Counting only lines that contain "getQuantizedElementType", how many are there in the records below? Give the figure alone.

*** Opening of Exercise materials ***

(** * Quantization-parameter propagation driver

    A shallow embedding of
    [tensorflow/compiler/mlir/lite/quantization/quantization_driver.cc]
    and the properties of its state store, assignment contract, same-scale
    resolution, constant preprocessing, bias adjustment and materializer.

    Conventions.
    - [double] is IEEE binary64 ([PrimFloat.float]); [float] values read from
      a constant are held widened to binary64, as the source compares them.
    - An [Operation*] is a handle: the index of the node in the function
      body.  The body only grows (the driver never erases a node), so handles
      are stable.  The position of a node inside its block is not tracked.
    - Every function that dereferences a handle, an index or a null type
      returns [None] where the C++ has no defined behaviour. *)

From Stdlib Require Import ZArith Floats.
From stdpp Require Import gmap list option.

Local Open Scope Z_scope.
Local Open Scope nat_scope.

(** ** MLIR types and quantized types *)

(** Equality of binary64 values as Rocq terms; decided by the primitive
    comparison of the standard library. *)
#[global] Instance float_eq_dec : EqDecision float.
Proof.
  intros x y. destruct (PrimFloat.Leibniz.eqb x y) eqn:E.
  - left. by apply FloatAxioms.Leibniz.eqb_spec.
  - right. intros H. apply FloatAxioms.Leibniz.eqb_spec in H. congruence.
Defined.

(** The primitive element types a tensor can have. *)
Inductive ScalarType :=
| FloatType (width : Z)
| IntegerType (width : Z).

#[global] Instance ScalarType_eq_dec : EqDecision ScalarType.
Proof. solve_decision. Defined.

(** The components shared by every [quant::QuantizedType]. *)
Record QuantizedBase := {
  getFlags : Z;
  getStorageType : ScalarType;
  getExpressedType : ScalarType;
  getStorageTypeMin : Z;
  getStorageTypeMax : Z
}.

#[global] Instance QuantizedBase_eq_dec : EqDecision QuantizedBase.
Proof. solve_decision. Defined.

Inductive QuantizedType :=
| UniformQuantizedType (base : QuantizedBase) (scale : float) (zeroPoint : Z)
| UniformQuantizedPerAxisType (base : QuantizedBase) (scales : list float)
    (zeroPoints : list Z) (quantizedDimension : Z).

#[global] Instance QuantizedType_eq_dec : EqDecision QuantizedType.
Proof. solve_decision. Defined.

(** [using QuantParams = QuantizedType]: an MLIR type handle, which may be
    the null handle [quant::QuantizedType()], here [None].  Handles are
    uniqued, so [==] on them is equality of the components. *)
Definition QuantParams := option QuantizedType.

Definition getBase (q : QuantizedType) : QuantizedBase :=
  match q with
  | UniformQuantizedType b _ _ => b
  | UniformQuantizedPerAxisType b _ _ _ => b
  end.

Definition getStorageTypeIntegralWidth (q : QuantizedType) : Z :=
  match getStorageType (getBase q) with
  | IntegerType w => w
  | FloatType w => w
  end.

Inductive ElementType :=
| Plain (t : ScalarType)
| Quantized (q : QuantizedType).

#[global] Instance ElementType_eq_dec : EqDecision ElementType.
Proof. solve_decision. Defined.

Inductive Type_ :=
| ShapedType (shape : list Z) (elementType : ElementType)
| Primitive (t : ElementType)
| NoneType.

#[global] Instance Type_eq_dec : EqDecision Type_.
Proof. solve_decision. Defined.

(** [quant::QuantizedType::getQuantizedElementType]: the quantized type of
    a primitive or of the elements of a container, the null type otherwise. *)
Definition getQuantizedElementType (t : Type_) : QuantParams :=
  match t with
  | ShapedType _ (Quantized q) => Some q
  | Primitive (Quantized q) => Some q
  | _ => None
  end.

(** [QuantizedType::castFromExpressedType]: the type [candidate] becomes
    when its expressed elements are replaced by [q]; null when [candidate]
    does not hold elements of the expressed type of [q]. *)
Definition castFromExpressedType (q : QuantizedType) (candidate : Type_)
  : option Type_ :=
  match candidate with
  | Primitive e =>
      if decide (e = Plain (getExpressedType (getBase q)))
      then Some (Primitive (Quantized q)) else None
  | ShapedType shape e =>
      if decide (e = Plain (getExpressedType (getBase q)))
      then Some (ShapedType shape (Quantized q)) else None
  | NoneType => None
  end.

*** Close of Exercise materials ***

**Solution to this exercise**.
2